The Orthodox Church understands repentance to be a fundamental spiritual awakening, far more profound than getting bit by a political bug.

Repentance is not just True Awakening. It is also Heaven's best-kept secret.

Curiouser and curiouser

Furthermore, as far as awakening goes, it is the dogmatic theology of the Eastern Orthodox Church that it was always Plan A for our race to eat of the Tree of the Knowledge of Good and Evil. It was initially forbidden, but the ban was only temporary, until Adam and Life could grow strong enough to eat such foods. The reason Adam and Eve fell after eating the fruit was not that they ate something that they were not meant to eat; it is because they went behind God's back and were like an infant trying to eat solid food when it needs breast milk.

Among the seasons of the Orthodox Church, Lent is the central season, a season of the repentance that brings Heaven here now, and builds up into the season of the Resurrection, a season of Heaven on earth, and then after a season where the Risen Christ helped his disciples on to more solid food, ascension where Christ rose to Heaven and brought the Church with him. Then comes Pentecost, which is my chief interest here, and not only because it marks the beginning of the Orthodox Church's road through time and history.

When Christ was teaching the disciples, he was always bringing them to higher things. With years of face-to-face discipling, they didn't get it. When Christ rose, they didn't get it. When he spent forty days trying to introduce more solid food, they didn't get it. When the Holy Spirit came on Pentecost, they got it.

Pentecost marks the season of awakening par excellence. It was at Pentecost that the disciples maturely ate and received of the Tree of the Knowledge of Good and Evil, and went from cowering behind locked doors to going fearlessly to proclaim good news throughout the known world. One of them was threatened by authorities with crucifixion; he answered, "If I feared the Cross, I would not be preaching it." Another who had denied his master three times before he "got it," when he was sentenced to death by crucifixion, said that he was not worthy to die like his Lord, and asked instead to be subjected to upside-down crucifixion—the one form of torture and execution worse than his Lord's.
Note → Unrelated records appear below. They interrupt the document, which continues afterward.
(** X5.  A flush when the mode is not ['triage'] or sampling was not
    negotiated: it runs to its end with one plain notification for every
    message of the batch, in order, and nothing else but the resource
    updates: no warning, no sampling request, no label, no flag, and the
    counter of AI calls untouched. *)
Theorem plain_flush_notifies (fails : Effect → bool) (answer : Sampling)
    (s : HooksService) :
  onNewEmail_mode (config s) ≠ mode_triage ∨ samplingSupported s = false →
  ∃ s' effects,
    flush_to_end fails answer s = Some (s', pendingEmails s, effects)
    ∧ effects
      = sendResourceUpdates (pendingEmails s) s'
        ++ ((λ e, LogLine (Log.mkEntry Log.Info (js "hooks") (notification e)))
              <$> pendingEmails s)
    ∧ count is_ai_call effects = 0
    ∧ count is_label_mutation effects = 0
    ∧ count is_flag_mutation effects = 0
    ∧ count is_warning effects = 0
    ∧ rateCounter s' = rateCounter s.
Proof.
  intros Hplain.
  unfold flush_to_end, flushBatch.
  case_bool_decide as Hlen.
  { destruct (pendingEmails s) eqn:Hp; [|done]. cbn [finish].
    eexists _, _. split; [done|]. unfold sendResourceUpdates. simpl.
    by destruct (lowLevelServer s). }
  set (s1 := mkHooks _ _ _ _ _ _ _).
  cbn [finish resume].
  replace (bool_decide (onNewEmail_mode (config s1) = mode_triage)
           && samplingSupported s1) with false.
  2:{ symmetry. apply andb_false_iff. destruct Hplain as [Hm | Hs].
      - left. by apply bool_decide_eq_false_2.
      - by right. }
  cbn [finish]. rewrite app_nil_r.
  eexists _, _. split; [done|].
  rewrite <- (notifyBatch_lines (pendingEmails s)).
  pose proof (sendResourceUpdates_only (pendingEmails s) s1) as Hres.
  split; [done|]. unfold count.
  rewrite !filter_app, !notifyBatch_no by done.
  rewrite !filter_none; try done;
    first [ by apply resource_updates_are_not
          | rewrite notifyBatch_lines; by apply Forall_fmap, Forall_true ].
Qed.

(** X6.  A flush in triage mode with calls left in the window whose
    sampling request is rejected (or cannot be made because there is no
    server): the counter goes up by one, the failure is logged as a
    warning that carries the error message, and the batch falls back to
    plain notification, one line for every message, with no label and
    no flag touched. *)
Theorem rejected_sampling_falls_back (fails : Effect → bool)
    (errMsg : jsstring) (s : HooksService) :
  onNewEmail_mode (config s) = mode_triage →
  samplingSupported s = true →
  rateCounter s < MAX_SAMPLING_PER_MIN →
  pendingEmails s ≠ [] →
  ∃ s' effects,
    flush_to_end fails (Rejected errMsg) s
      = Some (s', pendingEmails s, effects)
    ∧ rateCounter s' = rateCounter s + 1
    ∧ filter is_info effects
      = (λ e, LogLine (Log.mkEntry Log.Info (js "hooks") (notification e)))
          <$> pendingEmails s
    ∧ count is_label_mutation effects = 0
    ∧ count is_flag_mutation effects = 0
    ∧ count is_ai_call effects
      = match lowLevelServer s with Some _ => 1 | None => 0 end
    ∧ LogLine (Log.mkEntry Log.Warning (js "hooks")
                 (js "Sampling failed: " ++
                  match lowLevelServer s with
                  | Some _ => errMsg
                  | None => js "Server not available"
                  end ++
                  js " " ++ Glyph.em_dash ++ js " falling back to notify"))
        ∈ effects.
Proof.
  intros Hmode Hsampling Hrate Hpending.
  unfold flush_to_end, flushBatch.
  rewrite bool_decide_eq_false_2
    by (by destruct (pendingEmails s)).
  set (s1 := mkHooks _ _ _ _ _ _ _).
  cbn [finish resume].
  replace (bool_decide (onNewEmail_mode (config s1) = mode_triage)
           && samplingSupported s1) with true
    by (symmetry; simpl; rewrite Hsampling, bool_decide_eq_true_2; done).
  unfold triageBatch.
  rewrite (bool_decide_eq_false_2 (MAX_SAMPLING_PER_MIN ≤ rateCounter s1))
    by (simpl; lia).
  pose proof (sendResourceUpdates_only (pendingEmails s) s1) as Hres.
  change (lowLevelServer s1) with (lowLevelServer s).
  destruct (lowLevelServer s) as [srv|] eqn:Hsrv.
  - cbn [finish resume]. rewrite !app_nil_r.
    set (request := [CreateMessage _]). set (warning := fallback _).
    edestruct (notify_counts
                 (sendResourceUpdates (pendingEmails s) s1 ++ request ++ warning)
                 (pendingEmails s)) as (Hinfo & Hlabel & Hflag).
    { apply Forall_app. split; [by apply resource_updates_are_not|].
      by repeat constructor. }
    { apply Forall_app. split; [by apply resource_updates_are_not|].
      by repeat constructor. }
    { apply Forall_app. split; [by apply resource_updates_are_not|].
      by repeat constructor. }
    rewrite <- !app_assoc in Hinfo, Hlabel, Hflag.
    eexists _, _. split; [done|]. split; [done|].
    split; [exact Hinfo|]. split; [exact Hlabel|]. split; [exact Hflag|].
    split.
    + unfold count. rewrite !filter_app, notifyBatch_no by done.
      rewrite (filter_none is_ai_call (sendResourceUpdates _ _))
        by by apply resource_updates_are_not.
      done.
    + unfold warning. rewrite fallback_is_warning.
      rewrite !elem_of_app. right. right. left. apply list_elem_of_here.
  - cbn [finish resume]. rewrite !app_nil_r.
    set (warning := fallback _).
    edestruct (notify_counts
                 (sendResourceUpdates (pendingEmails s) s1 ++ warning)
                 (pendingEmails s)) as (Hinfo & Hlabel & Hflag).
    { apply Forall_app. split; [by apply resource_updates_are_not|].
      by repeat constructor. }
    { apply Forall_app. split; [by apply resource_updates_are_not|].
      by repeat constructor. }
    { apply Forall_app. split; [by apply resource_updates_are_not|].
      by repeat constructor. }
    rewrite <- !app_assoc in Hinfo, Hlabel, Hflag.
    eexists _, _. split; [done|]. split; [done|].
    split; [exact Hinfo|]. split; [exact Hlabel|]. split; [exact Hflag|].
    split.
    + unfold count. rewrite !filter_app, notifyBatch_no by done.
      rewrite (filter_none is_ai_call (sendResourceUpdates _ _))
        by by apply resource_updates_are_not.
      done.
    + unfold warning. rewrite fallback_is_warning.
      rewrite !elem_of_app. right. left. apply list_elem_of_here.
Qed.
Almost all of them died martyrs; they had something fundamentally beyond anything the world knew. Such things as Basil's response to threats come to mind:

The emperor Valens, mercilessly sending into exile any bishop who displeased him, and having implanted Arianism into other Asia Minor provinces, suddenly appeared in Cappadocia for this same purpose. He sent the prefect Modestus to Saint Basil. He began to threaten the saint with the confiscation of his property, banishment, beatings, and even death.
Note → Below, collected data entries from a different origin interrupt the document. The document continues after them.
(** [getPortCoordinates(portName)] on the table [table]; [geocodePort] gives
    the settled result of the geocoding request ([None] for [null]).  Returns
    the table afterwards and the coordinates. *)
Definition getPortCoordinates (table : gmap string LatLng)
    (geocodePort : string -> option LatLng) (portName : string)
    : gmap string LatLng * LatLng :=
  match table !! portName with
  | Some c => (table, c)
  | None =>
      match geocodePort portName with
      | Some c => (<[portName := c]> table, c)
      | None => (table, {| lat := 0; lng := 0 |})
      end
  end.

(** [uniquePorts.add(name)] on a [Set], kept in insertion order. *)
Definition addUnique (names : list string) (n : string) : list string :=
  if bool_decide (n ∈ names) then names else names ++ [n].

(** The names a route adds, in the order of the source: origin, destination,
    then [route.stops?.forEach]. *)
Definition routePortNames (route : Route) : list string :=
  [port_name (origin route); port_name (destination route)]
  ++ match stops route with
     | Some ss => map port_name ss
     | None => []
     end.

Definition uniquePorts (routes : list Route) : list string :=
  fold_left addUnique (concat (map routePortNames routes)) [].

(** [loadCoordinates]: every unique port is looked up through
    [getPortCoordinates] and stored in [coords].  The calls touch distinct
    names of the table, so their interleaving does not matter.  Returns the
    table afterwards and the value passed to [setPortCoords]. *)
Definition loadCoordinates (table : gmap string LatLng)
    (geocodePort : string -> option LatLng) (routes : list Route)
    : gmap string LatLng * gmap string LatLng :=
  fold_left
    (fun acc portName =>
       let '(table', c) := getPortCoordinates (fst acc) geocodePort portName in
       (table', <[portName := c]> (snd acc)))
    (uniquePorts routes) (table, ∅).

(** [portCoords[name] || PORT_COORDINATES[name]]. *)
Definition lookupCoords (portCoords table : gmap string LatLng) (name : string)
    : option LatLng :=
  match portCoords !! name with
  | Some c => Some c
  | None => table !! name
  end.

(** [if (c && c.lat !== 0 && c.lng !== 0) path.push(c)]: what is pushed. *)
Definition pushed (c : option LatLng) : list LatLng :=
  match c with
  | Some c => if negb (Qeq_bool (lat c) 0) && negb (Qeq_bool (lng c) 0) then [c] else []
  | None => []
  end.

(** One element of [routePaths]. *)
Definition routePath (portCoords table : gmap string LatLng) (route : Route)
    : list LatLng :=
  pushed (lookupCoords portCoords table (port_name (origin route)))
  ++ match stops route with
     | Some ss =>
         flat_map (fun stop => pushed (lookupCoords portCoords table (port_name stop))) ss
     | None => []
     end
  ++ pushed (lookupCoords portCoords table (port_name (destination route))).

Definition routePaths (portCoords table : gmap string LatLng) (routes : list Route)
    : list (list LatLng) :=
  map (routePath portCoords table) routes.

Definition getRouteColor (activeRouteId routeId : string) : string :=
  if String.eqb routeId activeRouteId then "#06b6d4" else "#6b7280".

Record Polyline := {
  polyline_key : string;
  polyline_path : list LatLng;
  strokeColor : string;
}.

(** [routePaths.map((path, index) => ...)]: no polyline for a path of fewer
    than two points; [routes[index]] is the route the path was computed
    from. *)
Definition polylines (portCoords table : gmap string LatLng)
    (activeRouteId : string) (routes : list Route) : list (option Polyline) :=
  map (fun route =>
         let path := routePath portCoords table route in
         if (length path <? 2)%nat then None
         else Some {| polyline_key := id route;
                      polyline_path := path;
                      strokeColor := getRouteColor activeRouteId (id route) |})
      routes.

(** A risk data point as received from the backend. *)
Record RiskDataPoint := {
  latitude : option Q;
  longitude : option Q;
  severity : option Q;
  category : option string;
  title : option string;
}.

Record RiskMarker := {
  marker_id : string;
  position : LatLng;
  marker_severity : Q;
  marker_category : string;
  marker_title : string;
}.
Saint Basil said, “If you take away my possessions, you will not enrich yourself, nor will you make me a pauper. You have no need of my old worn-out clothing, nor of my few books, of which the entirety of my wealth is comprised. Exile means nothing to me, since I am bound to no particular place. This place in which I now dwell is not mine, and any place you send me shall be mine. Better to say: every place is God’s. Where would I be neither a stranger and sojourner? Who can torture me? I am so weak, that the very first blow would render me insensible. Death would be a kindness to me, for it will bring me all the sooner to God, for Whom I live and labor, and to Whom I hasten.”

The official was stunned by his answer. “No one has ever spoken so audaciously to me,” he said.

“Perhaps,” the saint remarked, “ that is because you’ve never spoken to a bishop before. In all else we are meek, the most humble of all. But when it concerns God, and people rise up against Him, then we, counting everything else as naught, look to Him alone. Then fire, sword, wild beasts and iron rods that rend the body, serve to fill us with joy, rather than fear.”

Reporting to Valens that Saint Basil was not to be intimidated, Modestus said, “Emperor, we stand defeated by a leader of the Church.”

And we, too, are to maturely eat from the Tree of the Knowledge of Good and Evil.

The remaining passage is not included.